Salvatore (Pierluigi Gigante): “Esiste una polizia di Stato e una del governo “
Mazinga (Marco Giallini): “E noi chi siamo? La polizia di Stato”“ACAB: La Serie”, 2025, Netflix
Salvatore e Mazinga si ritengono la polizia, per cui il fine giustifica i mezzi.
In una conversazione atta quasi ad esaltare l’importante linea sottile tra la celere e gli Ultras/manifestanti: se i personaggi non indossassero la divisa non riusciremmo a distinguere chi è chi.
Qual è il limite?
“A me interessa che manteniamo il controllo.”
Comandante Michele, “ACAB: La Serie”, 2025, Netflix
Come riportato da Carlo Bonini, la serie affronta la problematica del limite oltre il quale la polizia non si può spingere. Quell’interrogativo che qualunque carabiniere o poliziotto, chiunque appartenga alle forze dell’ordine quotidianamente si pone, la problematica inerente al rispetto di quel confine che separa l’uso legittimo ed illegittimo della forza.
“Il problema è che a volte sono decisioni che vengono prese in pochi secondi in una condizione psicologica di stress altissimo. La manutenzione emotiva e psicologica (e la preparazione che ne consegue) di chi fa questo lavoro dovrebbe essere di altissima qualità.
Alcune volte ci riescono a volte no perché le forze dell’ordine sono persone come noi che vivono dentro il Paese, sono immersi nello stesso nostro contesto.”Carlo Bonini
Non c’è buono o cattivo: l’interpretazione allo spettatore
ACAB, La Serie offre un esercizio di racconto importante: c’è un grandissimo bisogno di superare questa tifoseria generale esistente per qualsiasi “scontro”, che dimentica il vero motivo trainante.

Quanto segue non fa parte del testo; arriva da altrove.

(* ===== verification/StringStoreFacts.v ===== *)
(** * The invariant of the string store

    Lengths and flags share one member; a reference count is the number of objects that share the
    array; memory that an object writes to is used by no other.  Operations on one object keep
    what the others use ([frame]) and the invariant of the rest of the store ([rest]), so that
    the invariant [wf] follows from the object alone. *)

From S2P Require Import Prelude Utf16 UString StringStore.

Module StringStoreFacts.
Import StringStore.

(** ** Flags and length in one integer *)

(** [fLengthAndFlags] for flags [fl] and the length [len]. *)
Definition pack (fl len : Z) : Z := if len <=? kMaxShortLength then fl + 32 * len else fl - 32.

Definition storage (fl : Z) : Prop := fl = 0 \/ fl = 1 \/ fl = 2 \/ fl = 4 \/ fl = 8 \/ fl = 16 \/ fl = 18 \/ fl = 20.

Lemma storage_range fl : storage fl -> 0 <= fl < 32.
Proof. unfold storage. lia. Qed.

Lemma land_pack fl len : 0 <= fl < 32 -> 0 <= len -> Z.land (pack fl len) kAllStorageFlags = fl.
Proof.
  intros Hf Hl. unfold kAllStorageFlags. change 0x1f with (Z.ones 5). rewrite Z.land_ones by lia. change (2 ^ 5) with 32.
  unfold pack. destruct (len <=? kMaxShortLength); dlia.
Qed.

(** A flag of the five is that of [fl]. *)
Lemma mask_pack fl len m : 0 <= fl < 32 -> 0 <= len -> 0 <= m < 32 -> Z.land (pack fl len) m = Z.land fl m.
Proof.
  intros Hf Hl Hm. rewrite <- (land_pack fl len) at 2 by done. rewrite <- Z.land_assoc. f_equal. unfold kAllStorageFlags. change 0x1f with (Z.ones 5).
  rewrite Z.land_comm, Z.land_ones by lia. change (2 ^ 5) with 32. by rewrite Z.mod_small by lia.
Qed.

Lemma pack_sign fl len : 0 <= fl < 32 -> 0 <= len -> (0 <=? pack fl len) = (len <=? kMaxShortLength).
Proof. intros Hf Hl. unfold pack. destruct (Z.leb_spec len kMaxShortLength); [destruct (Z.leb_spec 0 (fl + 32 * len))|destruct (Z.leb_spec 0 (fl - 32))]; lia || done. Qed.

Lemma pack_shift fl len : 0 <= fl < 32 -> 0 <= len <= kMaxShortLength -> Z.shiftr (pack fl len) kLengthShift = len.
Proof.
  intros Hf Hl. unfold pack. destruct (Z.leb_spec len kMaxShortLength); [|lia]. unfold kLengthShift. rewrite Z.shiftr_div_pow2 by lia. change (2 ^ 5) with 32. dlia.
Qed.

Lemma pack_short fl len : 0 <= fl < 32 -> 0 <= len <= kMaxShortLength -> int16 (Z.lor fl (Z.shiftl len kLengthShift)) = pack fl len.
Proof.
  intros Hf Hl. unfold pack. destruct (Z.leb_spec len kMaxShortLength); [|lia]. unfold kLengthShift. rewrite Z.shiftl_mul_pow2, Z.lor_comm, lor_disjoint by (change (2 ^ 5) with 32; lia).
  change (2 ^ 5) with 32. unfold int16, kMaxShortLength in *. dlia.
Qed.

Lemma pack_large fl len len' : 0 <= fl < 32 -> 0 <= len -> kMaxShortLength < len' -> int16 (Z.lor (pack fl len) kLengthIsLarge) = pack fl len'.
Proof.
  intros Hf Hl Hl'. assert (E : Z.lor (pack fl len) kLengthIsLarge = fl + (if len <=? kMaxShortLength then 0xffe0 else -32)).
  { apply Z.bits_inj'. intros n Hn. rewrite Z.lor_spec. destruct (Z.lt_ge_cases n 5) as [Hlt|Hge].
    - assert (Hb : forall x, x mod 32 = fl -> Z.testbit x n = Z.testbit fl n).
      { intros x <-. change 32 with (2 ^ 5). by rewrite Z.mod_pow2_bits_low by lia. }
      assert (n = 0 \/ n = 1 \/ n = 2 \/ n = 3 \/ n = 4) as Hn5 by lia.
      assert (Z.testbit kLengthIsLarge n = false) as -> by (destruct Hn5 as [->|[->|[->|[->| ->]]]]; done). rewrite orb_false_r.
      rewrite (Hb (pack fl len)), (Hb (fl + _)); [done|destruct (_ <=? _); dlia|unfold pack; destruct (_ <=? _); dlia].
    - assert (Hb : forall x, Z.testbit x n = Z.testbit (x / 32) (n - 5)).
      { intros x. change 32 with (2 ^ 5). rewrite Z.div_pow2_bits by lia. f_equal. lia. }
      rewrite (Hb (pack fl len)), (Hb (fl + _)), (Hb kLengthIsLarge). unfold pack. destruct (Z.leb_spec len kMaxShortLength).
      + assert ((fl + 32 * len) / 32 = len) as -> by dlia. assert ((fl + 0xffe0) / 32 = 0x7ff) as -> by dlia. change (kLengthIsLarge / 32) with (Z.ones 11).
        change 0x7ff with (Z.ones 11). rewrite <- Z.lor_spec. rewrite Z.lor_ones_low; [done|lia|]. destruct (decide (len = 0)) as [->|]; [done|]. apply Z.log2_lt_pow2; unfold kMaxShortLength in *; lia.
      + assert ((fl - 32) / 32 = -1) as -> by dlia. assert ((fl + -32) / 32 = -1) as -> by dlia. by rewrite Z.bits_m1 by lia. }
  rewrite E. unfold pack. destruct (Z.leb_spec len' kMaxShortLength); [lia|]. unfold int16. destruct (len <=? kMaxShortLength); dlia.
Qed.

(** Evaluates the tests of known flags. *)
Ltac eval_flags :=
  repeat match goal with
  | |- context [negb (Z.land ?a ?b =? 0)] => let v := eval vm_compute in (negb (Z.land a b =? 0)) in match v with true => idtac | false => idtac end; change (negb (Z.land a b =? 0)) with v
  | H : context [negb (Z.land ?a ?b =? 0)] |- _ => let v := eval vm_compute in (negb (Z.land a b =? 0)) in match v with true => idtac | false => idtac end; change (negb (Z.land a b =? 0)) with v in H
  end; cbv iota in *.

Section Objects.
Context `{HP : Heap}.

(** An object with the flags [fl] and the length [len]. *)
Record packed (ob : obj) (fl len : Z) : Prop := {
  pk_storage : storage fl;
  pk_nonneg : 0 <= len;
  pk_flags : fLengthAndFlags ob = pack fl len;
  pk_large : kMaxShortLength < len -> fLength_of ob = len
}.

Lemma packed_mask ob fl len m : packed ob fl len -> 0 <= m < 32 -> has_flag ob m = negb (Z.land fl m =? 0).
Proof. intros [Hs Hn Hf _] Hm. unfold has_flag. rewrite Hf, mask_pack; auto. by apply storage_range. Qed.

Lemma packed_length ob fl len : packed ob fl len -> length ob = len.
Proof.
  intros [Hs Hn Hf Hl]. pose proof (storage_range fl Hs). unfold length, hasShortLength, getShortLength. rewrite Hf, pack_sign by done.
  destruct (Z.leb_spec len kMaxShortLength); [by apply pack_shift|auto].
Qed.

Lemma packed_isEmpty ob fl len : packed ob fl len -> isEmpty ob = (len =? 0).
Proof.
  intros [Hs Hn Hf Hl]. pose proof (storage_range fl Hs). unfold isEmpty. rewrite Hf. destruct (Z.le_gt_cases len kMaxShortLength).
  - by rewrite pack_shift.
  - unfold pack. destruct (Z.leb_spec len kMaxShortLength); [lia|]. unfold kLengthShift, kMaxShortLength in *. rewrite Z.shiftr_div_pow2 by lia. change (2 ^ 5) with 32.
    destruct (Z.eqb_spec ((fl - 32) / 32) 0), (Z.eqb_spec len 0); dlia || done.
Qed.

Lemma pack_0 fl : pack fl 0 = fl.
Proof. unfold pack, kMaxShortLength. cbn. lia. Qed.

Lemma packed_set_flags ob fl : storage fl -> packed (set_flags ob fl) fl 0.
Proof. intros Hs. split; [done|done|by rewrite pack_0|unfold kMaxShortLength; lia]. Qed.

Lemma packed_set_array ob fl len a c : packed ob fl len -> packed (set_array ob a c) fl len.
Proof. intros [Hs Hn Hf Hl]. by split. Qed.

Lemma packed_setZeroLength ob fl len : packed ob fl len -> packed (setZeroLength ob) fl 0.
Proof.
  intros [Hs Hn Hf _]. unfold setZeroLength. rewrite Hf, land_pack by (done || by apply storage_range). by apply packed_set_flags.
Qed.

Lemma packed_setLength ob fl len len' : packed ob fl len -> 0 <= len' -> packed (setLength ob len') fl len'.
Proof.
  intros [Hs Hn Hf _] Hl'. pose proof (storage_range fl Hs). unfold setLength. destruct (Z.leb_spec len' kMaxShortLength).
  - split; [done|done| |lia]. cbn. by rewrite Hf, land_pack, pack_short by done.
  - split; [done|done| |done]. cbn. by rewrite Hf, (pack_large fl len len') by done.
Qed.

Lemma setLength_fArray ob len : fArray_of (setLength ob len) = fArray_of ob.
Proof. unfold setLength. by destruct (len <=? kMaxShortLength). Qed.
Lemma setLength_fCapacity ob len : fCapacity_of (setLength ob len) = fCapacity_of ob.
Proof. unfold setLength. by destruct (len <=? kMaxShortLength). Qed.
Lemma setLength_buffer ob len : len <= kMaxShortLength -> union (setLength ob len) = union ob.
Proof. unfold setLength. destruct (Z.leb_spec len kMaxShortLength); [done|lia]. Qed.
Lemma allocate_spec w st o ob hs cap :
  objs st !! o = Some ob -> zlen (as_buffer (union ob)) = US_STACKBUF_SIZE -> rest_of st o hs None -> cap <= max_capacity ->
  (exists st' ob' fl a, allocate st o cap = Some (st', true) /\ view w hs None st' o ob' fl a 0 /\ (fl = 2 \/ fl = 4) /\
     cap <= zlen a <= Z.max US_STACKBUF_SIZE (cap + 8) /\ frame o w st st' /\ (forall c, is_Some (peek (blocks st) c) -> peek (blocks st') c = peek (blocks st) c) /\
     forall b off, getArrayStart o ob' = Some (InBlock b off) -> blocks st !! b = None) \/
  (allocate st o cap = Some (put st o (bogus_of ob), false) /\ refused).
Proof.
  intros Ho Hbuf Hr Hcap. unfold allocate. rewrite Ho. cbn [mbind option_bind]. destruct (Z.leb_spec cap US_STACKBUF_SIZE) as [Hs|Hs].
  - left. pose proof (packed_set_flags ob 2 ltac:(unfold storage; lia)) as Hp. eexists _, (set_flags ob kShortString), 2, (as_buffer (union ob)).
    split; [done|]. split_and!; auto; [|lia|lia|apply frame_put|change kShortString with 2; by rewrite (getArrayStart_packed o _ 2 0 Hp)].
    assert (Eo : holds (set_flags ob 2) = []) by (unfold holds; by rewrite (owned_packed _ 2 0 Hp)).
    split; [cbn; by rewrite lookup_insert_eq|done|unfold US_STACKBUF_SIZE in *; lia|by apply (ex_short _ (set_flags ob 2)); [left|]|..].
    + change kShortString with 2. rewrite Eo. by apply rest_put.
    + intros o2 ob2 b _. change kShortString with 2. rewrite (used_packed _ 2 0 Hp), (writes_packed _ 2 0 Hp). done.
    + intros b. change kShortString with 2. by rewrite (writes_packed _ 2 0 Hp).
  - destruct (words_spec cap) as [Hw Hbytes]; [lia|]. rewrite !checked_in by (unfold INT32_MIN, INT32_MAX, max_capacity, US_STACKBUF_SIZE in *; lia). cbn [mbind option_bind]. fold (words_for cap).
    destruct (alloc_ok (4 * words_for cap)) eqn:Ea; [left|right; split; [done|]; by exists (4 * words_for cap)].
    set (n := (words_for cap - 1) * 2) in *. set (b := next_block st). set (cs := replicate (Z.to_nat n) junk).
    assert (Hcs : zlen cs = n) by (unfold cs, zlen; rewrite length_replicate; unfold US_STACKBUF_SIZE in *; lia).
    assert (Hfree : blocks st !! b = None) by (by eapply peek_fresh).
    set (ob' := set_flags (set_array ob (Some (InBlock b 0)) n) kLongString). pose proof (packed_set_flags (set_array ob (Some (InBlock b 0)) n) 4 ltac:(unfold storage; lia)) as Hp. change (packed ob' 4 0) in Hp.
    eexists _, ob', 4, cs. split; [done|].
    assert (Hfresh : forall c, is_Some (peek (blocks st) c) -> peek (<[b := mk_block (Some 1) cs]> (blocks st)) c = peek (blocks st) c).
    { intros c Hc. apply peek_insert_ne. intros ->. unfold peek in Hc. rewrite Hfree in Hc. by destruct Hc. }
    split_and!; auto; [|lia|lia| |rewrite (getArrayStart_packed o _ 4 0 Hp); intros b2 off2 [= <- <-]; exact Hfree].
    + split; [cbn; by rewrite lookup_insert_eq|done|rewrite Hcs; unfold US_STACKBUF_SIZE in *; lia|by apply (ex_long _ _ _ b); [left|done|cbn; by rewrite lookup_insert_eq|]|..].
      * assert (holds ob' = [b]) as -> by (unfold holds; by rewrite (owned_packed _ 4 0 Hp)). apply rest_put. unfold rest_of. cbn [objs blocks next_block]. eapply rest_blocks; [exact Hr|..].
        -- intros c o2 ob2 H2 Hu. apply Hfresh. destruct (re_ok _ _ _ _ _ Hr o2 ob2 H2) as (fl & len & Hok). by eapply used_ok.
        -- intros c m a [[<- [= <- <-]]|[Hne Hc]]%lookup_insert_Some.
           ++ cbn [app]. rewrite occ_cons, bool_decide_true by done.
              assert (count (delete o (objs st)) b = 0) as -> by (apply (count_fresh st o hs None Hr)). assert (occ b hs = 0) as ->; [|lia]. pose proof (occ_nonneg b hs).
              destruct (decide (b ∈ hs)) as [Hin|Hni]; [apply (re_holds _ _ _ _ _ Hr) in Hin; rewrite Hfree in Hin; by destruct Hin|by apply occ_none].
           ++ cbn [app]. rewrite occ_cons, bool_decide_false, Z.add_0_r by done. by apply (re_refs _ _ _ _ _ Hr c m a).
        -- intros c Hc. destruct (decide (c = b)) as [->|Hne]; [fold b; lia|]. rewrite lookup_insert_ne in Hc by done. apply (re_next _ _ _ _ _ Hr) in Hc. lia.
        -- intros c [->|Hc]%elem_of_cons; [by rewrite lookup_insert_eq|]. by apply insert_block_is_Some, (re_holds _ _ _ _ _ Hr).
      * cbn [objs put]. rewrite delete_insert_eq. intros o2 ob2 c H2. rewrite (writes_packed _ 4 0 Hp), (used_packed _ 4 0 Hp). split; [done|]. cbn. intros Hw2 E. injection E as E. rewrite <- E in Hw2.
        destruct (re_ok _ _ _ _ _ Hr o2 ob2 H2) as (fl & len & Hok). eapply unused_fresh; [exact Hr|exact H2|]. eapply writes_used; [eapply ok_packed; exact Hok|exact Hw2].
      * intros c. by rewrite (writes_packed _ 4 0 Hp).
    + split; [cbn; apply delete_insert_eq|]. cbn. intros c Hc. apply Hfresh. by eapply foreign_exists.
Qed.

Con uno sguardo silenzioso e implacabile, la regia di Michele Alhaique cattura tutte le tensioni e il logoramento emotivo che consumano gli agenti in troppe situazioni. Questi uomini, stretti in un sistema di leggi volutamente ambigue, incarnano ancora un’idea antica e brutale di “braccio armato del potere”, privati della possibilità di evolvere verso un modello che garantisca pienamente i diritti democratici.
La serie non risparmia critiche alla mentalità autoritaria, radicata in una struttura operativa che affonda le sue origini nell’eredità mai del tutto superata della polizia fascista. Tuttavia, qui si racconta anche di uomini lasciati soli: disprezzati, sottopagati, impreparati e mal equipaggiati. Senza il controllo diretto da parte della gerarchia, questi ultimi agiscono mossi dalla paura di un nemico invisibile e interno, liberi di fare del male, subirlo e, infine, distruggersi.